We also have the same problem for __string unless I am mistaken, @mgorny

Actually, __string was granularized in LLVM 15 already, so I don't think that's necessary. However, I can still do it if you preferred.

We also have the same problem for __string unless I am mistaken, @mgorny

Actually, __string was granularized in LLVM 15 already, so I don't think that's necessary. However, I can still do it if you preferred.

Oh, really? Ok, then leave it out.

It's not perfect but it's good enough. I suppose you'll also accept future one-release renames if similar problems occur?

Yes, in fact the expectation would be that we rename them to __foo_dir immediately upon creating them if we remember about this (which I hope we will, and also the risk for this happening again is not suuuuper high since we don't have that many headers in that category).

Also, I'd really prefer if you didn't call it "deficiency in the package manager" because I find that insulting to the lot of effort many of us put in the package managers. It's not a "deficiency", it's a conscious decision not to add a lot of complexity combined with fragility to handle a corner case affecting at most a few (libc++ is the only one I'm aware of) out of 20000+ packages.

Don't get me wrong, I think everybody here has tremendous respect for folks who handle distributions. From our perspective though, it seems kind of surprising that making a seemingly valid and simple change to our code organization would trigger an issue much further down the distribution pipeline due to a directory/file mismatch. But like I said, I don't think it matters much -- the workaround is simple and temporary, so we'll try to remember to do it on a best effort basis and everyone should be happy.

libcxx/utils/generate_iwyu_mapping.py
34–37

I actually don't quite understand why this change is needed, can you explain? Sorry if that's simple.
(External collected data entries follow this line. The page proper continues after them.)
Lemma inbound_done_dealings request w :
  dealings (inbound_done request w).2 =
  (match inbound_ids (w_state w) !! request with
   | Some id => delete id (inbound (w_state w))
   | None => inbound (w_state w)
   end, ts_topic <$> topics (w_state w), topics_subscribed (w_shared w), marks (trace w), next_id (w_shared w)).
Proof.
  unfold inbound_done. rewrite run_bind, run_gets. cbn [fst snd]. rewrite run_bind, run_modify. cbn [fst snd].
  by destruct (inbound_ids (w_state w) !! request).
Qed.

(** A request is handed over under the next id with its channel kept, or nothing
    of it is kept. *)
Lemma inbound_request_dealings peer connection request_id frame channel w :
  let w' := (inbound_request peer connection request_id frame channel w).2 in
  (dealings w' = dealings w ∧
   ∀ r, r ∈ drop (length (w_emitted w)) (w_emitted w') → kind_of r ≠ LP2P_EV_RPC_REQUEST) ∨
  (∃ group node protocol payload,
    dealings w' = (<[next_id (w_shared w) := channel]> (inbound (w_state w)), ts_topic <$> topics (w_state w),
                   topics_subscribed (w_shared w), marks (trace w), incr64 (next_id (w_shared w))) ∧
    w_emitted w' = w_emitted w ++ [rpc_request (next_id (w_shared w)) group node protocol payload]).
Proof.
  cbv zeta. destruct (inbound_request_run peer connection request_id frame channel w)
    as [(n & _ & ->)|(node & group & protocol & payload & _ & ->)]; cbv zeta.
  { left. split_and!; [done..|]. intros r. rewrite drop_all. by intros ?%elem_of_nil. }
  destruct (Limits.check _ _ _ _) as [[[]|reason] l].
  - right. exists group, node, (as_u16 protocol), payload. done.
  - left. unfold request_refused. destruct (Limits.may_report _ _).1; (split_and!; [done..|]; intros r); cbn [emit snd w_emitted upd].
    + rewrite drop_app_length. intros ->%list_elem_of_singleton. by rewrite kind_of_limited.
    + rewrite drop_all. by intros ?%elem_of_nil.
Qed.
mgorny added inline comments.Dec 21 2022, 7:10 AM
libcxx/utils/generate_iwyu_mapping.py
34–37

Without this change:

diff --git a/libcxx/include/libcxx.imp b/libcxx/include/libcxx.imp
index 2c591b71737b..2ed026d76e4a 100644
--- a/libcxx/include/libcxx.imp
+++ b/libcxx/include/libcxx.imp
@@ -39,7 +39,7 @@
   { include: [ "@<__string/.*>", "private", "<string>", "public" ] },
   { include: [ "@<__support/.*>", "private", "<support>", "public" ] },
   { include: [ "@<__thread/.*>", "private", "<thread>", "public" ] },
-  { include: [ "@<__tuple_dir/.*>", "private", "<tuple>", "public" ] },
+  { include: [ "@<__tuple_dir/.*>", "private", "<tuple_dir>", "public" ] },
   { include: [ "@<__type_traits/.*>", "private", "<type_traits>", "public" ] },
   { include: [ "@<__utility/.*>", "private", "<utility>", "public" ] },
   { include: [ "@<__variant/.*>", "private", "<variant>", "public" ] },
ldionne added inline comments.Dec 21 2022, 7:58 AM
libcxx/utils/generate_iwyu_mapping.py
34–37

Oh, thanks. I suggest we do this instead:

temporary_mappings = {'__tuple_dir': 'tuple'}
for dir in detail_directories:
    public_header = temporary_mappings.get(dir, dir.lstrip('_'))
    result.append(f'{generate(f"@<{dir}/.*>", public_header)},')

That way we'll find this when we grep for __tuple_dir in the future.

mgorny updated this revision to Diff 484586.Dec 21 2022, 8:07 AM

Use explicit mapping as requested.

mgorny marked 3 inline comments as done.Dec 21 2022, 8:07 AM
mgorny added inline comments.
libcxx/utils/generate_iwyu_mapping.py
34–37

Thanks. I've done that, except that I've left i as the loop var since dir is a built-in function in Python.

ldionne accepted this revision.Dec 21 2022, 8:23 AM

Thanks, LGTM with green CI.

This revision is now accepted and ready to land.Dec 21 2022, 8:23 AM
This revision was automatically updated to reflect the committed changes.
mgorny marked an inline comment as done.